March 18, 2020; By Molly Shane, Marine Program Coordinator

In February, the WildAid Marine team traveled to the Zapata Peninsula in Cuba. The Zapata Peninsula is renowned for its incredible ecological diversity, including some of the country’s rarest birdlife and most vibrant and well-protected coral reefs. Ciénaga de Zapata National Park stretches across the peninsula, which is also recognized as a UNESCO Biosphere Reserve and a Ramsar Site. Ciénaga de Zapata encompasses one of the largest and most important wetlands in the Caribbean region and boasts important spawning grounds for numerous commercial and recreational sport fishing species, making it a critical conservation hotspot.

WildAid Marine met with Cuban officials in February 2020.

The purpose of WildAid Marine’s trip to the Zapata Peninsula was to begin developing a comprehensive Marine Protection System (MPS) Plan for the Ciénaga de Zapata marine area. Over the years, we have learned that effective partnerships are essential for the successful implementation of our ‘BLUEprint for MPA Success.’ We are pleased to be partnering with the National Center for Protected Areas (CNAP) and ECOCIENZAP, the company tasked with the conservation of the Zapata Marsh protected area, to develop an MPS Plan for the Zapata marine area. Our partners are extremely resourceful, highly trained, and exhibit strong inter-institutional coordination to fill gaps in compliance. In addition, conservation efforts have been complemented by the development of alternative livelihood programs that enable the local community to prosper without negatively impacting the environment. Thanks to our partners’ past efforts, we are confident we can achieve substantial marine conservation outcomes with small, targeted investments.

Artisanal fishers in Cuba.

During our visit, we carried out a comprehensive site assessment of the marine area and met with key stakeholders including the CNAP, ECOCIENZAP, representatives of the fishing industry, fisheries inspectors, park rangers, and forest rangers. 

By the end of our visit, WildAid Marine, our partners, and local stakeholders arrived at a consensus on how to strengthen maritime surveillance and enforcement to enhance the protection of the Zapata Peninsula’s breathtaking biodiversity.
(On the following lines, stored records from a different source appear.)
(** C34: ikcp_check does not oversleep.  The time it returns is [now] plus a
    delay of at most one interval; the delay is 0 if a flush or a retransmission
    is due, and otherwise it is positive and reaches neither beyond the next flush
    nor beyond the retransmission time of any segment in flight. *)
Theorem check_never_late k now :
  kcp_wf k -> 0 <= now < 4294967296 -> updated k <> 0 ->
  let late := itimediff now (ts_flush k) in
  exists d, ikcp_check k now = u32 (now + d) /\ 0 <= d <= interval k /\
    (d = 0 <-> (0 <= late \/ late < -10000 \/
                exists s, s ∈ snd_buf k /\ itimediff (seg_resendts s) now <= 0)) /\
    (0 < d -> d <= itimediff (ts_flush k) now /\
              Forall (fun s => d <= itimediff (seg_resendts s) now) (snd_buf k)).
Proof.
  intros Hk Hnow Hup. cbv zeta. pose proof (cw_interval _ (kw_cfg _ Hk)) as Hi.
  assert (u32 (now + 0) = now) as Hn0 by (rewrite Z.add_0_r; by apply u32_small).
  unfold ikcp_check. rewrite (proj2 (Z.eqb_neq _ _) Hup).
  set (late := itimediff now (ts_flush k)) in *.
  destruct ((late >=? 10000) || (late <? -10000)) eqn:E1.
  { assert (itimediff now now = 0) as -> by (rewrite itimediff_small; lia).
    exists 0. cbn. rewrite Hn0. split; [done|]. split; [lia|]. split; [split; [intros _|lia]|lia].
    apply orb_true_iff in E1 as [|]; zbool; lia. }
  zbool. fold late. destruct (late >=? 0) eqn:E2; zbool.
  { exists 0. rewrite Hn0. split; [done|]. split; [lia|]. split; [split; lia|lia]. }
  assert (itimediff (ts_flush k) now = - late) as Hfl.
  { subst late. unfold itimediff in *. wrap_lia. }
  rewrite Hfl. pose proof (check_loop_spec now (snd_buf k) 2147483647 ltac:(lia)) as Hcl.
  destruct (check_loop now (snd_buf k) 2147483647) as [t|].
  - destruct Hcl as [Ht Hall]. set (mn := if t <? - late then t else - late).
    assert (0 < mn <= t /\ mn <= - late) as Hmn by (subst mn; case_if; lia).
    rewrite (u32_small mn) by lia. clearbody mn.
    exists (if mn >=? interval k then interval k else mn).
    set (d := if mn >=? interval k then interval k else mn).
    assert (0 < d <= mn /\ d <= interval k) as Hd by (subst d; case_if; lia). clearbody d.
    split; [done|]. split; [lia|]. split.
    + split; [lia|]. intros [Hx|[Hx|(s & Hs & Hx)]]; [lia|lia|].
      rewrite list.Forall_forall in Hall. specialize (Hall s Hs). lia.
    + intros _. split; [lia|]. eapply Forall_impl; [|exact Hall]. cbn. intros; lia.
  - exists 0. rewrite Hn0. split; [done|]. split; [lia|]. split; [split; auto|lia].
Qed.

Lemma check_never_late_witness :
  let late := itimediff 101 (ts_flush demo_flight) in
  exists d, ikcp_check demo_flight 101 = u32 (101 + d) /\ 0 <= d <= interval demo_flight /\
    (d = 0 <-> (0 <= late \/ late < -10000 \/
                exists s, s ∈ snd_buf demo_flight /\ itimediff (seg_resendts s) 101 <= 0)) /\
    (0 < d -> d <= itimediff (ts_flush demo_flight) 101 /\
              Forall (fun s => d <= itimediff (seg_resendts s) 101) (snd_buf demo_flight)).
Proof.
  apply (check_never_late demo_flight 101).
  - exact demo_flight_wf.
  - split; [discriminate|reflexivity].
  - vm_compute. discriminate.
Defined.

(** ** The window probe timer *)

(** Probing a closed window.  While the peer's window is open the probe
    timer is off.  When it is closed, the first flush arms the timer with 7
    seconds; each expiry requests one probe and multiplies the delay by 1.5 up to
    120 seconds; before expiry nothing changes. *)
Theorem probe_backoff k :
  probe_wait k = 0 \/ IKCP_PROBE_INIT <= probe_wait k <= IKCP_PROBE_LIMIT ->
  let k' := flush_probe k in
  if rmt_wnd k =? 0 then
    IKCP_PROBE_INIT <= probe_wait k' <= IKCP_PROBE_LIMIT /\
    if probe_wait k =? 0 then
      probe_wait k' = IKCP_PROBE_INIT /\ ts_probe k' = u32 (current k + IKCP_PROBE_INIT) /\ probe k' = probe k
    else if itimediff (current k) (ts_probe k) >=? 0 then
      probe_wait k' = Z.min IKCP_PROBE_LIMIT (probe_wait k + probe_wait k / 2) /\
      ts_probe k' = u32 (current k + probe_wait k') /\ Z.land (probe k') IKCP_ASK_SEND <> 0
    else k' = k
  else probe_wait k' = 0 /\ ts_probe k' = 0 /\ probe k' = probe k.
Proof.
  intros Hw. cbv zeta. unfold flush_probe. destruct (rmt_wnd k =? 0); [|done].
  unfold IKCP_PROBE_INIT, IKCP_PROBE_LIMIT in *.
  destruct (probe_wait k =? 0) eqn:E0; zbool; [cbn; split; [lia|done]|].
  destruct (itimediff _ _ >=? 0); [|split; [lia|done]].
  assert (7000 <= probe_wait k <= 120000) as Hr by lia.
  rewrite (proj2 (Z.ltb_ge (probe_wait k) 7000)) by lia. cbn.
  assert (probe_wait k / 2 <= 60000 /\ 0 <= probe_wait k / 2) as Hh
    by (split; [apply Z.div_le_upper_bound|apply Z.div_pos]; lia).
  rewrite u32_small by lia. set (w := probe_wait k + probe_wait k / 2) in *.
  destruct (w >? 120000) eqn:E; zbool; cbn; (split; [lia|]); (split; [lia|]); (split; [done|]).
  all: unfold IKCP_ASK_SEND; intros H0; apply (f_equal (fun z => Z.testbit z 0)) in H0;
    rewrite Z.land_spec, Z.lor_spec in H0; by rewrite orb_true_r in H0.
Qed.

Definition demo_closed : ikcpcb :=
  demo_flight <| rmt_wnd := 0 |> <| probe_wait := 7000 |> <| ts_probe := 90 |>.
The next phase of work will entail drafting and finalizing the MPS Plan for the Ciénaga de Zapata marine area. We will also work with Cuban authorities to procure essential equipment and train and deploy marine park rangers to actively patrol and enforce the most vulnerable ‘no-take’ areas in the region.

The places we work, like Ciénaga de Zapata in Cuba, are truly extraordinary and WildAid Marine remains committed to scaling our enforcement model to reach 250 conservation-critical MPAs by 2025.